The specific probability asked for is: what is the probability that the worker must pick five parts to find one good? In other words, the first four parts are defective, and the fifth is non-defective. Since the parts are picked sequentially without replacement, the probability mass function for the negative hypergeometric distribution applies.

The probability that the first four parts are defective and the fifth part is good is:

\[

P(\text{first 4 defective, 5th good}) = \left( \frac{5}{14} \times \frac{4}{13} \times \frac{3}{12} \times \frac{2}{11} \right) \times \left( \frac{9}{10} \right)

\]

Calculating step by step:

\[

\frac{5}{14} \times \frac{4}{13} \times \frac{3}{12} \times \frac{2}{11} = \frac{5 \times 4 \times 3 \times 2}{14 \times 13 \times 12 \times 11}

\]

\[

= \frac{120}{14 \times 13 \times 12 \times 11}

\]

\[

14 \times 13 = 182; \quad 182 \times 12 = 2184; \quad 2184 \times 11 = 24024

\]

So,

\[

\frac{120}{24024} = \frac{10}{2002}

\]

Now, multiply by the probability that the fifth selected part is good:

\[

\frac{9}{10}

\]

Therefore, the probability:

\[

P = \frac{10}{2002} \times \frac{9}{10} = \frac{10 \times 9}{2002 \times 10} = \frac{90}{20020} = \frac{9}{2002}

\]

Expressed as a decimal:

\[

P \approx \frac{9}{2002} \approx 0.0045

\]

Rounded to four decimal places:

\[

\boxed{0.0045}

\]

Thus, the probability that the worker picks four defective parts and then finds a good one on the fifth pick is approximately 0.0045.

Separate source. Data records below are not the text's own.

(* ===== verification/Scheduler.v ===== *)
(** Processes and the scheduler: the process states and signals of
    kernel/src/process.rs, and the task list, signal queues and [tick] of
    kernel/src/scheduler.rs.  The global tables the kernel keeps behind mutexes
    are one record; the part a process can reach while it runs ([Globals], with the
    devices that only processes look at) is separate from the task list, which the scheduler holds locked.  What a
    process does in a tick of its own, and the pipes its drop handler closes, are
    parameters. *)
From S2P Require Import Prelude MachineInt.
#[local] Open Scope Z_scope.

(** * Process states *)

Inductive SignalType := SIGILL | SIGKILL.
Record ProcessSignal := MkSignal { signal_type : SignalType }.

Inductive WaitAction :=
| EXITED (exit_code : Z)
| TERMINATED_BY_SIGNAL (signal : ProcessSignal).
Record WaitInformation := MkWait { wait_cpid : nat; wait_action : WaitAction }.

Inductive ProcessState :=
| RUNNING
| RUNNING_NEW_CHILD_JUST_FORKED
| FINISHED_WAITING_FOR_CHILD_PROCESS (info : option WaitInformation)
| WAITING_FOR_CHILD_PROCESS (cpid : option nat)
| WAITING_FOR_READ_PIPE (pipe_index : nat)
| TERMINATED_NORMALLY_CHILD_WAITING_FOR_PARENT_ACKNOWLEDGEMENT (exit_code : Z)
| TERMINATED_DUE_TO_SIGNAL_CHILD_WAITING_FOR_PARENT_ACKNOWLEDGEMENT (signal : ProcessSignal)
| TERMINATED_NORMALLY_WAITING_TO_BE_DEALLOCATED (exit_code : Z)
| TERMINATED_DUE_TO_SIGNAL_WAITING_TO_BE_DEALLOCATED (signal : ProcessSignal).

#[export] Instance SignalType_eq_dec : EqDecision SignalType.
Proof. solve_decision. Defined.
#[export] Instance ProcessSignal_eq_dec : EqDecision ProcessSignal.
Proof. solve_decision. Defined.
#[export] Instance WaitAction_eq_dec : EqDecision WaitAction.
Proof. solve_decision. Defined.
#[export] Instance WaitInformation_eq_dec : EqDecision WaitInformation.
Proof. solve_decision. Defined.
#[export] Instance ProcessState_eq_dec : EqDecision ProcessState.
Proof. solve_decision. Defined.

Record ProcessPipe := MkPipe { pipe_buf : list Z; readers_count : nat; writers_count : nat }.

Section Scheduler.
(** The emulator and the data of a process the scheduler does not look at, and
    the global state only processes look at: the file system, the terminal. *)
Context {X D : Type}.

Record Process := MkProcess {
  proc_rest : X;
  state : ProcessState;
  pid : option nat;
  parent_pid : option nat;
}.

Definition set_state (p : Process) (st : ProcessState) : Process :=
  MkProcess (proc_rest p) st (pid p) (parent_pid p).
Definition set_pid (p : Process) (n : nat) : Process :=
  MkProcess (proc_rest p) (state p) (Some n) (parent_pid p).

Definition is_dead (st : ProcessState) : bool :=
  match st with
  | TERMINATED_NORMALLY_CHILD_WAITING_FOR_PARENT_ACKNOWLEDGEMENT _ => true
  | TERMINATED_NORMALLY_WAITING_TO_BE_DEALLOCATED _ => true
  | TERMINATED_DUE_TO_SIGNAL_CHILD_WAITING_FOR_PARENT_ACKNOWLEDGEMENT _ => true
  | TERMINATED_DUE_TO_SIGNAL_WAITING_TO_BE_DEALLOCATED _ => true
  | _ => false
  end.

Definition dispostion_terminate (p : Process) (signal : ProcessSignal) : Process :=
  if negb (is_dead (state p)) then
    match parent_pid p with
    | None => set_state p (TERMINATED_DUE_TO_SIGNAL_WAITING_TO_BE_DEALLOCATED signal)
    | Some _ => set_state p (TERMINATED_DUE_TO_SIGNAL_CHILD_WAITING_FOR_PARENT_ACKNOWLEDGEMENT signal)
    end
  else p.

Definition recive_signal (p : Process) (signal : ProcessSignal) : Process :=
  match signal_type signal with
  | SIGKILL => dispostion_terminate p signal
  | SIGILL => dispostion_terminate p signal
  end.

(** * The scheduler's tables *)

Record Globals := MkGlobals {
  number_of_tasks : nat;
  new_task_list : list Process;
  pipes : list (option ProcessPipe);
  signal_queues : list (option (list ProcessSignal));
  devices : D;
}.

Record Sched := MkSched { task_list : list (option Process); globals : Globals }.

Definition sched_init (d : D) : Sched := MkSched [] (MkGlobals 0 [] [] [] d).

Definition set_task (s : Sched) (i : nat) (p : option Process) : Sched :=
  MkSched (<[i := p]> (task_list s)) (globals s).
Definition set_signals (g : Globals) (q : list (option (list ProcessSignal))) : Globals :=
  MkGlobals (number_of_tasks g) (new_task_list g) (pipes g) q (devices g).
Definition set_pipes (g : Globals) (ps : list (option ProcessPipe)) : Globals :=
  MkGlobals (number_of_tasks g) (new_task_list g) ps (signal_queues g) (devices g).

Definition new_task (g : Globals) (p : Process) : Globals * nat :=
  let new_pid := S (number_of_tasks g) in
  (MkGlobals (S (number_of_tasks g)) (new_task_list g ++ [set_pid p new_pid]) (pipes g)
     (signal_queues g ++ [Some []]) (devices g), new_pid).

(** [while let Some(p) = new_list.pop() { list.push(p); }]: the newest task comes
    first. *)
Fixpoint pop_all (new_list : list Process) (list_ : list (option Process)) (n : nat)
  : list (option Process) :=
  match n, rev new_list with
  | S n, p :: rest => pop_all (rev rest) (list_ ++ [Some p]) n
  | _, _ => list_
  end.

Definition move_new_tasks_into_list (s : Sched) : Sched :=
  let g := globals s in
  let l := pop_all (new_task_list g) (task_list s) (length (new_task_list g)) in
  MkSched l (MkGlobals (length l) [] (pipes g) (signal_queues g) (devices g)).

(** [pid - 1] on [usize]. *)
Definition pred_chk (n : nat) : outcome nat := match n with O => Panic | S k => Ret k end.

Definition kill_task (g : Globals) (p : nat) (signal : ProcessSignal) : outcome (Globals * option unit) :=
  let! i := pred_chk p in
  match signal_queues g !! i with
  | Some (Some q) => Ret (set_signals g (<[i := Some (q ++ [signal])]> (signal_queues g)), Some ())
  | _ => Ret (g, None)
  end.

(** [while list.last().map(|v| v.is_none()).unwrap_or(false) { list.pop(); }]. *)
Fixpoint drain {A} (l : list (option A)) : list (option A) :=
  match l with
  | [] => []
  | x :: t =>
      match drain t, x with
      | [], None => []
      | t', _ => x :: t'
      end
  end.

(** * One tick *)

(** What a process does when it is ticked, and the pipes left when it is
    dropped. *)
Context (proc_tick : Process -> Globals -> outcome (Process * Globals * option unit)).
Context (drop_pipes : Process -> list (option ProcessPipe) -> outcome (list (option ProcessPipe))).

(** Queued signals reach the process at the start of its turn. *)
Definition deliver_signals (s : Sched) (i : nat) (p : Process) : outcome (Sched * Process) :=
  let! slot := unwrap (signal_queues (globals s) !! i) in
  let! q := unwrap slot in
  let p' := fold_left recive_signal q p in
  Ret (MkSched (<[i := Some p']> (task_list s))
         (set_signals (globals s) (<[i := Some []]> (signal_queues (globals s)))), p').

Definition run_task (s : Sched) (i : nat) (p : Process) : outcome Sched :=
  let! (p', g, r) := proc_tick p (globals s) in
  let s := MkSched (<[i := Some p']> (task_list s)) g in
  let! g :=
    match r with
    | None => let! (g', _) := kill_task (globals s) (S i) (MkSignal SIGILL) in Ret g'
    | Some _ => Ret (globals s)
    end in
  Ret (move_new_tasks_into_list (MkSched (task_list s) g)).

(** The state change of a child a parent can be told of, and the child after it
    was told. *)
Definition acknowledge (child : Process) : outcome (option (WaitInformation * Process)) :=
  match state child with
  | TERMINATED_NORMALLY_CHILD_WAITING_FOR_PARENT_ACKNOWLEDGEMENT exit_code =>
      let! n := unwrap (pid child) in
      Ret (Some (MkWait n (EXITED exit_code),
                 set_state child (TERMINATED_NORMALLY_WAITING_TO_BE_DEALLOCATED exit_code)))
  | TERMINATED_DUE_TO_SIGNAL_CHILD_WAITING_FOR_PARENT_ACKNOWLEDGEMENT signal =>
      let! n := unwrap (pid child) in
      Ret (Some (MkWait n (TERMINATED_BY_SIGNAL signal),
                 set_state child (TERMINATED_DUE_TO_SIGNAL_WAITING_TO_BE_DEALLOCATED signal)))
  | _ => Ret None
  end.

(** Waiting for one process: the state change, whether waiting is invalid, and
    the task list. *)
Definition wait_for_pid (l : list (option Process)) (our_pid cpid : nat)
  : outcome (option WaitInformation * bool * list (option Process)) :=
  let! k := pred_chk cpid in
  match l !! k with
  | Some (Some child) =>
      let! parent := unwrap (parent_pid child) in
      if decide (parent = our_pid) then
        let! r := acknowledge child in
        match r with
        | Some (info, child') => Ret (Some info, false, <[k := Some child']> l)
        | None => Ret (None, false, l)
        end
      else Ret (None, true, l)
  | _ => Ret (None, true, l)
  end.

(** Waiting for any child: the tasks in order, the first that has a change to
    report. *)
Fixpoint wait_for_any (l : list (option Process)) (our_pid : nat) (invalid : bool)
  : outcome (option WaitInformation * bool * list (option Process)) :=
  match l with
  | [] => Ret (None, invalid, [])
  | None :: rest =>
      let! (i, inv, rest') := wait_for_any rest our_pid invalid in Ret (i, inv, None :: rest')
  | Some proc :: rest =>
      if decide (parent_pid proc = Some our_pid) then
        let! r := acknowledge proc in
        match r with
        | Some (info, proc') => Ret (Some info, false, Some proc' :: rest)
        | None =>
            let! (i, inv, rest') := wait_for_any rest our_pid false in Ret (i, inv, Some proc :: rest')
        end
      else let! (i, inv, rest') := wait_for_any rest our_pid invalid in Ret (i, inv, Some proc :: rest')
  end.

Definition finish_wait (s : Sched) (i : nat) (st : ProcessState) : outcome Sched :=
  let! slot := unwrap (task_list s !! i) in
  let! p := unwrap slot in
  Ret (set_task s i (Some (set_state p st))).

Definition wait_child (s : Sched) (i : nat) (cpid : option nat) : outcome Sched :=
  let our_pid := S i in
  let! (change, invalid, l) :=
    match cpid with
    | Some cpid => wait_for_pid (task_list s) our_pid cpid
    | None => wait_for_any (task_list s) our_pid true
    end in
  let s := MkSched l (globals s) in
  match change with
  | Some info => finish_wait s i (FINISHED_WAITING_FOR_CHILD_PROCESS (Some info))
  | None => if invalid then finish_wait s i (FINISHED_WAITING_FOR_CHILD_PROCESS None) else Ret s
  end.

Definition wait_pipe (s : Sched) (i : nat) (p : Process) (pipe_index : nat) : outcome Sched :=
  let! slot := unwrap (pipes (globals s) !! pipe_index) in
  let! pipe := unwrap slot in
  if (0 <? Z.of_nat (length (pipe_buf pipe))) || (Z.of_nat (writers_count pipe) =? 0)
  then Ret (set_task s i (Some (set_state p RUNNING))) else Ret s.

(** [list.get_mut(parents_pid)]: the index is the parent's pid, not pid - 1. *)
Definition parent_exists (s : Sched) (p : Process) : outcome bool :=
  let! parents_pid := unwrap (parent_pid p) in
  Ret (match task_list s !! parents_pid with Some (Some _) => true | _ => false end).

Definition orphan (s : Sched) (i : nat) (p : Process) (st : ProcessState) : outcome Sched :=
  let! b := parent_exists s p in
  if negb b then Ret (set_task s i (Some (set_state p st))) else Ret s.

Definition deallocate (s : Sched) (i : nat) (p : Process) : outcome Sched :=
  let! ps := drop_pipes p (pipes (globals s)) in
  let g := set_pipes (globals s) ps in
  let l := drain (<[i := None]> (task_list s)) in
  if decide (i < length (signal_queues g))%nat
  then Ret (MkSched l (set_signals g (drain (<[i := None]> (signal_queues g)))))
  else Panic.

(** The body of the loop of [tick]. *)
Definition tick_task (s : Sched) (i : nat) : outcome Sched :=
  let! slot := unwrap (task_list s !! i) in
  match slot with
  | None => Ret s
  | Some p =>
      let! (s, p) := deliver_signals s i p in
      match state p with
      | RUNNING | RUNNING_NEW_CHILD_JUST_FORKED | FINISHED_WAITING_FOR_CHILD_PROCESS _ => run_task s i p
      | WAITING_FOR_CHILD_PROCESS cpid => wait_child s i cpid
      | WAITING_FOR_READ_PIPE pipe_index => wait_pipe s i p pipe_index
      | TERMINATED_NORMALLY_CHILD_WAITING_FOR_PARENT_ACKNOWLEDGEMENT exit_code =>
          orphan s i p (TERMINATED_NORMALLY_WAITING_TO_BE_DEALLOCATED exit_code)
      | TERMINATED_DUE_TO_SIGNAL_CHILD_WAITING_FOR_PARENT_ACKNOWLEDGEMENT signal =>
          orphan s i p (TERMINATED_DUE_TO_SIGNAL_WAITING_TO_BE_DEALLOCATED signal)
      | TERMINATED_NORMALLY_WAITING_TO_BE_DEALLOCATED _ => deallocate s i p
      | TERMINATED_DUE_TO_SIGNAL_WAITING_TO_BE_DEALLOCATED _ => deallocate s i p
      end
  end.

(** [for i in 0..list.len()]: the bound is read before the loop. *)
Fixpoint tick_loop (s : Sched) (i n : nat) : outcome Sched :=
  match n with
  | O => Ret s
  | S n => let! s' := tick_task s i in tick_loop s' (S i) n
  end.

Definition sched_tick (s : Sched) : outcome (Sched * bool) :=
  let s := move_new_tasks_into_list s in
  let! s' := tick_loop s 0 (length (task_list s)) in
  Ret (s', bool_decide (0 < length (task_list s'))%nat).

End Scheduler.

Appropriate Measures of Central Tendency, Shape, and Spread

Understanding the nature of data requires analyzing the scale of measurement. The data in this context relates to discrete counts of defective versus non-defective parts, which informs the choice of statistical summaries.

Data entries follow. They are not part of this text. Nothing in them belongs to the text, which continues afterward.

Definition turn_pre s (i : nat) : Prop :=
  sched_ok s /\ new_task_list (globals s) = [] /\ number_of_tasks (globals s) = length (task_list s) /\
  i < length (task_list s).

Lemma turn_post_keeps s i s' :
  turn_pre s i -> keeps_all (task_list s) (task_list s') ->
  new_task_list (globals s') = [] -> number_of_tasks (globals s') = number_of_tasks (globals s) ->
  shape (signal_queues (globals s')) = shape (signal_queues (globals s)) ->
  turn_post s i s'.
Proof.
  intros (T & N & L & _) K N' L' Q. split; [by eapply tables_keep|]. split; [done|].
  intros _. apply Forall2_length in K. lia.
Qed.

Lemma shape_insert_some {A} (q : list (option A)) i a b :
  q !! i = Some (Some a) -> shape (<[i := Some b]> q) = shape q.
Proof.
  intros H. rewrite <- (list_insert_id q i (Some a) H) at 2. by apply shape_insert.
Qed.

(** Delivering the signals: the task and its emptied queue. *)
Lemma deliver_spec s i p :
  sched_ok s -> task_list s !! i = Some (Some p) ->
  exists q, signal_queues (globals s) !! i = Some (Some q) /\
    deliver_signals s i p =
      Ret (MkSched (<[i := Some (fold_left recive_signal q p)]> (task_list s))
             (set_signals (globals s) (<[i := Some []]> (signal_queues (globals s)))),
           fold_left recive_signal q p).
Proof.
  intros T Hi. destruct (tables_queue _ _ _ _ T Hi) as [q Hq].
  exists q. unfold deliver_signals. by rewrite Hq.
Qed.

Lemma deliver_pre s i p q :
  turn_pre s i -> task_list s !! i = Some (Some p) -> signal_queues (globals s) !! i = Some (Some q) ->
  turn_pre (MkSched (<[i := Some (fold_left recive_signal q p)]> (task_list s))
             (set_signals (globals s) (<[i := Some []]> (signal_queues (globals s))))) i.
Proof.
  intros (T & N & L & Hl) Hi Hq. unfold turn_pre, sched_ok. simpl. rewrite length_insert.
  split; [|done]. eapply tables_keep; [done| |by eapply shape_insert_some].
  eapply keeps_all_insert; [done|apply recive_signals_keeps].
Qed.

(** A step that only changes the state of the task in turn. *)
Lemma set_task_post s i p st :
  turn_pre s i -> task_list s !! i = Some (Some p) -> zombie st = false ->
  turn_post s i (set_task s i (Some (set_state p st))).
Proof.
  intros P Hi Hz. apply turn_post_keeps; try done; [|by destruct P as (_ & ? & _)].
  eapply keeps_all_insert; [done|]. apply keeps_state. congruence.
Qed.
(** A file shorter than the identification stops the kernel instead of being
    refused: the slice of its first bytes is out of range.  So does one that has
    a valid identification and ends before its header. *)
Theorem short_file_panics bytes :
  (length bytes < 7)%nat \/
  (Forall is_byte bytes /\ exists e w, holds bytes 0 (encode_identification e w) /\
   Z.of_nat (length bytes) < 16 + packed_bytes_size (header_layout e w)) ->
  from_bytes bytes = Panic.
Proof.
  unfold from_bytes. intros [H|(Hb & e & w & Hh & H)].
  - unfold read_record, slice_range, add_chk. simpl.
    rewrite (proj2 (Z.leb_gt _ _)) by lia. done.
  - apply read_identification_Some in Hh as (id & -> & Em & Ev & <- & <-); [|done|].
    2:{ eapply Z.lt_trans; [exact H|]. by destruct e, w. }
    simpl. rewrite bool_decide_eq_true_2, Ev by done. simpl.
    rewrite read_elf_header_layout. unfold read_record, slice_range.
    rewrite add_chk_ok by (destruct (endianess id), (arch_width id); by vm_compute). simpl.
    rewrite (proj2 (andb_false_iff _ _)); [done|]. right. by apply Z.leb_gt.
Qed.

End ElfTheorems.

(** * A small executable *)

Definition demo_header : UniversalElfHeader :=
  MkElfHeader EXECUTABLE RiscV 1 0x1000 64 0 0 64 56 1 0 0 0.
Definition demo_segment : UniversalProgramHeader :=
  MkProgramHeader (EnumVal Load) 5 120 0x1000 8 16.
Definition demo_elf : ElfFile := MkElf demo_header [demo_segment].

(** [addi a0, a0, 1] and a jump back to it. *)
Definition demo_code : list Z := [0x13; 0x05; 0x15; 0x00; 0x6f; 0xf0; 0xdf; 0xff].

Definition demo_elf_bytes : list Z :=
  encode_identification LITTLE Width64Bit ++ replicate 9 0 ++
  encode ElfHeader64BitLittle (header_values demo_header) ++
  encode ProgramHeader64BitLittle (program_header_values Width64Bit 0 demo_segment) ++
  replicate 8 0 (* the alignment, which the loader does not read *) ++ demo_code.

Lemma demo_elf_image : elf_image demo_elf_bytes LITTLE Width64Bit demo_elf.
Proof.
  split; try reflexivity.
  1,2: by vm_compute.
  1: unfold values_ok; apply (bool_decide_unpack _); by vm_compute.
  intros [|i] ph Hi; [|destruct i; discriminate Hi]. injection Hi as <-. exists 0.
  split; [unfold values_ok; apply (bool_decide_unpack _); by vm_compute|]. split; [done|].
  by vm_compute.
Qed.

Lemma from_bytes_iff_image_witness : from_bytes demo_elf_bytes = Ret (Some demo_elf).
Proof.
  apply (from_bytes_iff_image demo_elf_bytes demo_elf).
  - apply (bool_decide_unpack _). by vm_compute.
  - by vm_compute.
  - discriminate.
  - exists LITTLE, Width64Bit. exact demo_elf_image.
Defined.

Lemma short_file_panics_witness : from_bytes [0x23; 0x21] = Panic.
Proof. apply (short_file_panics [0x23; 0x21]). left. simpl. lia. Defined.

- Nominal scale: Data categorized into labels without inherent order (e.g., defect types). Not applicable here.

- Ordinal scale: Data with a ranked order, but without meaningful intervals (e.g., quality ratings). Not applicable here.

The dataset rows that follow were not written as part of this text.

(* ===== verification/Loader.v ===== *)
(** Loading a program: [ProcessData], [load_elf_into_virtual_memory],
    [load_args_into_virtual_memory], [load_env_into_virtual_memory] and
    [from_elf] of kernel/src/process.rs.  On success the segments, the stack, the
    argument strings with the array that points to them, and the environment
    strings are regions of the new memory. *)
From S2P Require Import Prelude MachineInt Device Str PackedStruct EmulatorMemory VirtMem Allocator Scheduler Cpu Elf.
From stdpp Require Import gmap.
#[local] Open Scope Z_scope.

(** * The data of a process *)

Inductive FdMapping :=
| Regular (node_index : nat)
| PipeReadEnd (pipe_index : nat)
| PipeWriteEnd (pipe_index : nat)
| Stdin
| Stdout
| Stderr.
#[export] Instance FdMapping_eq_dec : EqDecision FdMapping.
Proof. solve_decision. Defined.

(** [N] is a node of the file system and [P] a path. *)
Record ProcessNode (N P : Type) := MkNode {
  vfs_node : N;
  cursor : Z;
  node_flags : Z;
  node_path : P;
  reference_count : nat;
}.
Arguments MkNode {N P} _ _ _ _ _.
Arguments vfs_node {N P} _.
Arguments cursor {N P} _.
Arguments node_flags {N P} _.
Arguments node_path {N P} _.
Arguments reference_count {N P} _.

Record ProcessData (N P : Type) := MkData {
  open_nodes : list (option (ProcessNode N P));
  fd_mappings : list (option FdMapping);
  cwd : P;
  env : gmap str Z;
  virtual_allocator : BasicAlloc;
  pd_state : ProcessState;
  pd_pid : option nat;
  pd_parent_pid : option nat;
}.
Arguments MkData {N P} _ _ _ _ _ _ _ _.
Arguments open_nodes {N P} _.
Arguments fd_mappings {N P} _.
Arguments cwd {N P} _.
Arguments env {N P} _.
Arguments virtual_allocator {N P} _.
Arguments pd_state {N P} _.
Arguments pd_pid {N P} _.
Arguments pd_parent_pid {N P} _.

Definition process_data_new {N P : Type} (c : P) (e : gmap str Z) (a : BasicAlloc) : ProcessData N P :=
  MkData [] [Some Stdin; Some Stdout; Some Stderr] c e a RUNNING None None.

(** * Loading *)

(** A string as the bytes of a C string: one byte per character, at the index of
    the character, in a buffer of the string's length plus one. *)
Definition c_string (s : str) : outcome (list Z) :=
  let! buf := store_bytes (replicate (str_len s + 1) 0) 0 (wrap 8 <$> s) in
  let end_indx := (length buf - 1)%nat in
  Ret (<[end_indx := 0]> buf).

(** What is changed in place: the memory and the allocator of the process.  A function
    that leaves early keeps what it has changed so far. *)
Abbreviation Space := (LittleEndianVirtualMemory * BasicAlloc)%type.

(** [virtual_allocator.alloc(Layout::from_size_align(size, 1).ok()?)]; a null
    pointer leaves the function. *)
Definition alloc_bytes (size : Z) : SO BasicAlloc Z := fun a =>
  match from_size_align 64 size 1 with
  | None => Ret (a, None)
  | Some layout => let! (a, p) := alloc 64 a layout in Ret (a, if p =? 0 then None else Some p)
  end.

(** [virt_mem.add_region(addr, data)?]. *)
Definition map_region (addr : Z) (data : list Z) : SO LittleEndianVirtualMemory unit := fun m => add_region m addr data.

(** A string on the heap: its C string, the space for it and the region. *)
Definition load_string (s : str) : SO Space Z :=
  do! allocated := so_lift (c_string s) in
  do! size := so_lift (mul_chk 64 (Z.of_nat (length allocated)) 1) in
  do! ptr := so_snd (alloc_bytes size) in
  do! _ := so_fst (map_region ptr allocated) in
  so_ret ptr.

Fixpoint load_arg_strings (args : list str) (index : nat) (argv : list Z) : SO Space (list Z) :=
  match args with
  | [] => so_ret argv
  | arg :: rest =>
      do! ptr := load_string arg in
      do! argv := so_lift (store_bytes argv (index * 8) (to_le_bytes 8 ptr)) in
      load_arg_strings rest (S index) argv
  end.

Definition load_args_into_virtual_memory (args : list str) (args_len : nat) : SO Space Z :=
  do! n := so_lift (mul_chk 64 (Z.of_nat args_len) 8) in
  let argv := replicate (Z.to_nat n) 0 in
  do! size := so_lift (mul_chk 64 (Z.of_nat (length argv)) 8) in
  do! argv_virtual_ptr := so_snd (alloc_bytes size) in
  do! argv := load_arg_strings args 0 argv in
  do! _ := so_fst (map_region argv_virtual_ptr argv) in
  so_ret argv_virtual_ptr.

Fixpoint load_env_into_virtual_memory (e : list (str * str)) (map : gmap str Z) : SO Space (gmap str Z) :=
  match e with
  | [] => so_ret map
  | (key, value) :: rest =>
      do! ptr := load_string value in
      load_env_into_virtual_memory rest (<[key := ptr]> map)
  end.

(** [Vec::resize(n, 0)]. *)
Definition vec_resize (l : list Z) (n : nat) : list Z := take n l ++ replicate (n - length l) 0.

Fixpoint load_segments (hs : list UniversalProgramHeader) (elf_bytes : list Z) (lower_virt_addr : Z)
  : SO LittleEndianVirtualMemory Z :=
  match hs with
  | [] => so_ret lower_virt_addr
  | h :: rest =>
      if bool_decide (segment_type h = EnumVal Interp) then so_none
      else if bool_decide (segment_type h = EnumVal Load) then
        do! e := so_lift (add_chk 64 (segment_file_offset h) (segment_file_size h)) in
        do! segment_data := so_lift (slice_range elf_bytes (segment_file_offset h) e) in
        let segment := vec_resize segment_data (Z.to_nat (segment_virtual_size h)) in
        do! seg_end := so_lift (add_chk 64 (segment_virtual_address h) (Z.of_nat (length segment))) in
        let lower_virt_addr := if seg_end >? lower_virt_addr then seg_end else lower_virt_addr in
        do! _ := map_region (segment_virtual_address h) segment in
        load_segments rest elf_bytes lower_virt_addr
      else load_segments rest elf_bytes lower_virt_addr
  end.

Definition load_elf_into_virtual_memory (elf : ElfFile) (elf_bytes : list Z) : SO LittleEndianVirtualMemory Z :=
  load_segments (program_headers elf) elf_bytes 0.

Definition PROGRAM_STACK_SIZE : Z := 8 * 1024.
Definition u64_max : Z := 2 ^ 64 - 1.

Section FromElf.
Context {PS : PackedStruct} {N P : Type}.

Definition from_elf (elf_bytes : list Z) (args : list str) (c : P) (e : list (str * str))
  : outcome (option (Riscv64Cpu LittleEndianVirtualMemory * ProcessData N P)) :=
  let? elf := from_bytes elf_bytes in
  if negb (bool_decide (instruction_set (header elf) = RiscV)) then Ret None
  else if negb (bool_decide (elf_type (header elf) = EXECUTABLE)) then Ret None
  else
    let! (m, lower_virt_addr) := load_elf_into_virtual_memory elf elf_bytes new_memory in
    let? lower_virt_addr := Ret lower_virt_addr in
    let program_stack := replicate (Z.to_nat PROGRAM_STACK_SIZE) 0 in
    let! (m, did_create_stack_region) := map_region (u64_max - PROGRAM_STACK_SIZE + 1) program_stack m in
    let? _ := Ret did_create_stack_region in
    let! taken := add_chk 64 PROGRAM_STACK_SIZE lower_virt_addr in
    let! heap_len := sub_chk u64_max taken in
    let a := alloc_from lower_virt_addr heap_len true in
    let! ((m, a), argv_virtual_ptr) := load_args_into_virtual_memory args (length args) (m, a) in
    let? argv_virtual_ptr := Ret argv_virtual_ptr in
    let! ((m, a), prog_env) := load_env_into_virtual_memory e ∅ (m, a) in
    let? prog_env := Ret prog_env in
    let emu := cpu_from m (program_entry (header elf)) in
    let! emu := write_reg emu 10 (Z.of_nat (length args)) in
    let! emu := write_reg emu 11 argv_virtual_ptr in
    Ret (Some (emu, process_data_new c prog_env a)).

End FromElf.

- Interval/ratio scale: Data with meaningful numeric differences and ratios (e.g., number of defective parts, probabilities).

Given that the data involves counts and probabilities, the most appropriate measures include:

- Mean (average): Suitable for interval/ratio data to represent the central tendency, such as average number of defective parts or average probability.

- Median: Can represent the middle value in ordered data, useful if the data is skewed.

- Mode: Indicates the most frequent outcome, applicable in categorical contexts, but less relevant for continuous measures here.

- Shape: Described through skewness and kurtosis, providing insight into distribution symmetry and peakedness.

- Spread: Assessed with measures like variance, standard deviation, and range, which quantify variability around the mean. These are meaningful for ratio data.

In this case, since the data involves counts and probabilities related to discrete variables, the mean and variance are particularly suitable for summarizing the average behavior and variability. However, measures such as skewness and kurtosis can also describe the distribution shape if multiple observations or simulations are used.

---

References

• Feller, W. (1968). An Introduction to Probability Theory and Its Applications (3rd Edition). Wiley.
• Ross, S. M. (2014). Introduction to Probability and Statistics (11th Edition). Academic Press.
• Casella, G., & Berger, R. L. (2002). Statistical Inference (2nd Edition). Cengage Learning.
• Johnson, N. L., & Kotz, S. (1970). Discrete Distributions. Houghton Mifflin.
• Devore, J. L. (2015). Probability and Statistics for Engineering and the Sciences (9th Edition). Cengage Learning.
• Kruskal, W. H., & Wallis, W. A. (1952). Use of Ranks in One‐Carterian Variance Analysis. Journal of the American Statistical Association, 47(260), 583–621.
• Moore, D. S., & McCabe, G. P. (2006). Introduction to the Practice of Statistics (6th Edition). W. H. Freeman.
• Walpole, R. E., Myers, R. H., Myers, S. L., & Ye, K. (2012). Probability & Statistics for Engineering and the Sciences (9th Edition). Pearson.
• Lehmann, E. L., & Romano, J. P. (2005). Testing Statistical Hypotheses. Springer.
• Agresti, A., & Franklin, C. (2017). Statistics: The Art and Science of Learning from Data (4th Edition). Pearson.